THE light was fading among the Derbyshire hills. The trees, now almost bare, were stirred by the fretful wind into what seemed like a passionate wail for their own lost loveliness, and on the wide bare stretch of moorland behind the house the strange weird cry of the plovers sounded like a dirge over the dead summer. The sharp, intermittent rain had beaten all the beauty out of the few late autumn flowers in the garden, and it was tender of the twilight to hasten to deepen into a darkness heavy enough to hide such a grey desolate picture.

Inside Thornsett Edge another and a deeper darkness was falling. Old Richard Ferrier was sick unto death, and he alone of all the household knew it. He knew it, and he was not sorry. Yet he sighed.

'What is it, Richard? Can I get you anything?'

A woman sitting behind his bed-curtain leaned forward to put the question—a faded woman, with grey curls and a face marked with deep care lines. It was his sister.

'Where are the boys?'

'Gone to Aspinshaw.'

'Both of them?'

'Yes; I asked Dick to take a note for me, and Roland said he'd go too.'

The old man looked pleased.

'Did you want either of them?' she asked.

'I want them both when they come in.'

'Suppose you are asleep?'

'I shall not sleep until I have seen my sons.'

'Art thee better to-night, Richard?' she asked in a tone of tender solicitude, dropping back, as people so often do in moments of anxiety, into the soft sing-song accent that had once been habitual to her.

'Ay, I'm better, lass,' he said, returning the pressure of the hand she laid on his.

'Wilt have a light?'

'Not yet a-bit,' he answered. 'I like to lie so, and watch the day right out,' and he turned his face towards the square of grey sky framed by the window.

There was hardly more pleasantness left in his life than in the dreary rain-washed garden outside. And yet his life had not been without its triumphs—as the world counts success. He had, when still young, married the woman he passionately loved, and work for her sake had seemed so easy that he had risen from poverty to competence, and from competence to wealth. Born in the poorest ranks of the workers in a crowded Stockport alley, he had started in life as a mill 'hand,' and he was ending it now a millowner, and master of many hands.

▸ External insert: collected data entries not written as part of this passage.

(* ===== verification/SplitPlanner.v ===== *)
(** * Split planning

    [planner/split_planner.py]: the choice of the split key, the number of
    splits, equal-span and equal-count key ranges, the assignment of ranges to a
    snapshot's splits, and the query of one split.  The source database answers
    through a [read_session], the interface of [db/read_points.py], which is a
    parameter.  ISO text bounds are not parsed. *)

From S2P Require Import Prelude PyText Sources Dialects Floats Snapshots.
From Stdlib Require Import Ascii.

Definition INTEGER_TYPES : list string := ["int"; "long"].
Definition TEMPORAL_TYPES : list string := ["date"; "timestamp"; "timestamptz"].

Definition in_types (t : option string) (types : list string) : bool :=
  match t with Some t => bool_decide (t ∈ types) | None => false end.

(** What planning asks of the source. *)
Record read_session := ReadSession {
  fetch_table_row_count : string -> res (option Z);
  fetch_key_bounds : string -> string -> res (option (Z * Z));
  fetch_column_bounds : string -> string -> res (option (key_value * key_value));
  fetch_key_histogram_bounds : string -> string -> Z -> res (option (list key_value * key_value));
  fetch_key_quantile_bounds : string -> string -> Z -> Z -> bool -> res (option (list key_value * key_value));
}.

Section keys.
Context (cfg : source_config).

Definition table_caps (t : table_def) : flavor_capabilities :=
  capabilities_for_db_url (effective_db_url cfg (td_connection_id t)).

(** [key in {column.name, column.source_name}] *)
Definition names_column (key : string) (c : column_def) : bool :=
  String.eqb key (cd_name c) || String.eqb key (source_name c).

(** [_require_explicit_split_key] *)
Definition require_explicit_split_key (t : table_def) : res (option string) :=
  let caps := table_caps t in
  if negb (requires_explicit_split_key caps) then Ok None
  else
    let key := strip (or_empty (td_key_column t)) in
    if negb (truthy_str key) then
      Err (ValueError (fmt ["Dialect "; quoted (flavor caps);
        " requires an explicit key_column; primary-key reflection is unavailable."]))
    else if negb (bool_decide (td_schema t = [])) && negb (existsb (names_column key) (td_schema t)) then
      Err (ValueError (fmt ["Explicit key_column "; quoted key;
        " is not present in the reflected source columns."]))
    else Ok (Some key).

(** [_pk_column] *)
Definition pk_column (t : table_def) : res string :=
  _ ← require_explicit_split_key t;
  if truthy_opt (td_key_column t) then Ok (or_empty (td_key_column t))
  else match list_find (fun c => cd_nullable c = false /\ cd_iceberg_type c ∈ ["int"; "long"]) (td_schema t) with
       | Some (_, c) => Ok (cd_name c)
       | None =>
           match td_schema t with
           | c :: _ => Ok (cd_name c)
           | [] => Err (Unmodelled "IndexError: list index out of range")
           end
       end.

(** [_column_type]; [casefold] on ASCII names is [lower] *)
Definition column_type (t : table_def) (column_name : string) : option string :=
  cd_iceberg_type ∘ snd <$> list_find (fun c =>
    lower column_name = lower (cd_name c) \/ lower column_name = lower (source_name c)) (td_schema t).

(** [_first_column_of_type] *)
Definition first_column_of_type (t : table_def) (allowed : list string) : option string :=
  cd_name ∘ snd <$> list_find (fun c => cd_iceberg_type c ∈ allowed) (td_schema t).

(** [_choose_strategy_key] *)
Definition choose_strategy_key (t : table_def) (strategy : string) : res string :=
  explicit_key ← require_explicit_split_key t;
  if truthy_opt explicit_key then Ok (or_empty explicit_key)
  else if truthy_opt (td_key_column t) then Ok (or_empty (td_key_column t))
  else
    let integer := if bool_decide (strategy ∈ ["range"; "auto"])
                   then first_column_of_type t INTEGER_TYPES else None in
    if truthy_opt integer then Ok (or_empty integer)
    else
      let temporal := if bool_decide (strategy ∈ ["date"; "auto"])
                      then first_column_of_type t TEMPORAL_TYPES else None in
      if truthy_opt temporal then Ok (or_empty temporal) else pk_column t.
End keys.

(** ** Ranges *)

Definition compute_key_ranges (lo hi n : Z) : list (Z * Z) :=
  let n := Z.max 1 n in
  if hi <? lo then (lo, lo + 1) :: replicate (Z.to_nat (n - 1)) (lo + 1, lo + 1)
  else
    let span := hi - lo + 1 in
    let bound i := if i =? 0 then lo else if i =? n then hi + 1 else lo + (span * i) / n in
    map (fun i => (bound i, bound (i + 1))) (zrange n).

(** Temporal values: a date is its ordinal, a timestamp its microseconds since
    1970 on its own wall clock with its offset from UTC when it has one. *)

Definition day_us : Z := 86400000000.
Definition epoch_ordinal : Z := 719163.
Definition max_ordinal : Z := 3652059.

(** [value.date()] *)
Definition stamp_date (wall : Z) : Z := wall / day_us + epoch_ordinal.

(** [_coerce_temporal] *)
Definition coerce_temporal (v : key_value) (kind : string) : res key_value :=
  if String.eqb kind "date" then
    match v with
    | KDate o => Ok (KDate o)
    | KStamp wall _ => Ok (KDate (stamp_date wall))
    | KText _ => Err (Unmodelled "date.fromisoformat")
    | KInt _ => Err (TypeError "unsupported date bound type")
    end
  else
    match v with
    | KStamp wall off => Ok (KStamp wall off)
    | KDate o => Ok (KStamp ((o - epoch_ordinal) * day_us) (Some 0))
    | KText _ => Err (Unmodelled "datetime.fromisoformat")
    | KInt _ => Err (TypeError "unsupported datetime bound type")
    end.

(** [int(dt.timestamp() * 1_000_000)] of a UTC time of [us] microseconds *)
Definition stamp_tick (us : Z) : Z := ftrunc (fmul_int (int_truediv us 1000000) 1000000).

(** [_to_tick] of a coerced value *)
Definition to_tick (v : key_value) : Z :=
  match v with
  | KDate o => o
  | KStamp wall off => stamp_tick (wall - default 0 off)
  | KInt z => z
  | KText _ => 0
  end.

(** [_from_tick]; dates and times beyond the calendar raise *)
Definition from_tick (tick : Z) (kind : string) (timezone_aware : bool) : res key_value :=
  if String.eqb kind "date" then
    if (1 <=? tick) && (tick <=? max_ordinal) then Ok (KDate tick)
    else Err (ValueError "ordinal must be in 1..3652059")
  else
    let us := fmicros (int_truediv tick 1000000) in
    if (1 <=? stamp_date us) && (stamp_date us <=? max_ordinal)
    then Ok (KStamp us (if timezone_aware then Some 0 else None))
    else Err (ValueError "year is out of range").

Definition has_timezone (v : key_value) : bool :=
  match v with KStamp _ (Some _) => true | _ => false end.

Definition compute_temporal_ranges (lo hi : key_value) (n : Z) (kind : string)
  : res (list (key_value * key_value)) :=
  lo_v ← coerce_temporal lo kind;
  hi_v ← coerce_temporal hi kind;
  let ranges := compute_key_ranges (to_tick lo_v) (to_tick hi_v) n in
  let aware := String.eqb kind "date" || has_timezone lo_v || has_timezone hi_v in
  res_map (fun r => a ← from_tick r.1 kind aware; b ← from_tick r.2 kind aware; Ok (a, b)) ranges.

Definition temporal_kind (key_type : string) : string :=
  if String.eqb key_type "date" then "date" else "timestamp".

(** [int(value)] of a key *)
Definition int_of_key (v : key_value) : res Z :=
  match v with
  | KInt z => Ok z
  | KText s => of_option (ValueError "invalid literal for int()") (int_of_string s)
  | _ => Err (TypeError "int() argument must be a string or a number")
  end.

(** [_range_upper] *)
Definition range_upper (hi : key_value) (key_type : string) : res key_value :=
  if bool_decide (key_type ∈ INTEGER_TYPES) then z ← int_of_key hi; Ok (KInt (z + 1))
  else
    let kind := temporal_kind key_type in
    v ← coerce_temporal hi kind;
    from_tick (to_tick v + 1) kind (String.eqb kind "date" || has_timezone v).

(** [_coerce_key] *)
Definition coerce_key (v : key_value) (key_type : string) : res key_value :=
  if bool_decide (key_type ∈ INTEGER_TYPES) then z ← int_of_key v; Ok (KInt z)
  else coerce_temporal v (temporal_kind key_type).

(** ** Equal-count boundaries *)

(** The [while] loop: how far [k] moves at a step, with [fuel] the quantiles left. *)
Fixpoint take_quantiles (fuel : nat) (high : key_value) (cum : float) (total n k : Z)
  : list key_value * Z :=
  match fuel with
  | O => ([], k)
  | S fuel =>
      if (k <? n) && fgeb cum (int_truediv (k * total) n)
      then let '(ms, k) := take_quantiles fuel high cum total n (k + 1) in (high :: ms, k)
      else ([], k)
  end.

Fixpoint scan_steps (steps : list (key_value * Z)) (cum : float) (total n k : Z) : list key_value :=
  match steps with
  | [] => []
  | (high, rows) :: steps =>
      let '(ms, k) := take_quantiles (Z.to_nat (n - k)) high cum total n k in
      ms ++ scan_steps steps (fadd cum (float_of_int (Z.max 0 rows))) total n k
  end.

He had himself been taught in no school but that of life; but he did not attribute his own success to his education any more than he did the fatuous failure of some University men to their peculiar training; so he had sent his sons to Cambridge, and had lived to see them leave their college well-grown and handsome, with not more than the average stock of prejudices and follies, and fit to be compared, not unfavourably, with any young men in the county.

But by some fatality he had never tasted the full sweetness of any of the fruit his life-tree had borne him. His parents had died in want and misery at a time when he himself was too poor to help them. His wife, who had bravely shared his earlier struggles, did not live to share their reward. She patiently bore the trials of their early married life, but in the comfort that was to follow she had no part. She died, and left him almost broken-hearted. Her memory would always be the dearest thing in the world to him; but a man's warm, living, beating heart needs something more than a memory to lavish its love upon. This something more he found in her children. In them all his hopes had been centred; for them all his efforts had been made. They were, individually, all that he had dreamed they might be, and they were both devoted to him; and yet, as he lay on his deathbed, his mind was ill at ease about them. Did he exaggerate? Was it weakness and illness, the beginning of the end, that had made him think, through these last few weeks, that there was growing up between these two beloved sons a coolness—a want of sympathy, an indisposition to run well in harness together—which might lead to sore trouble?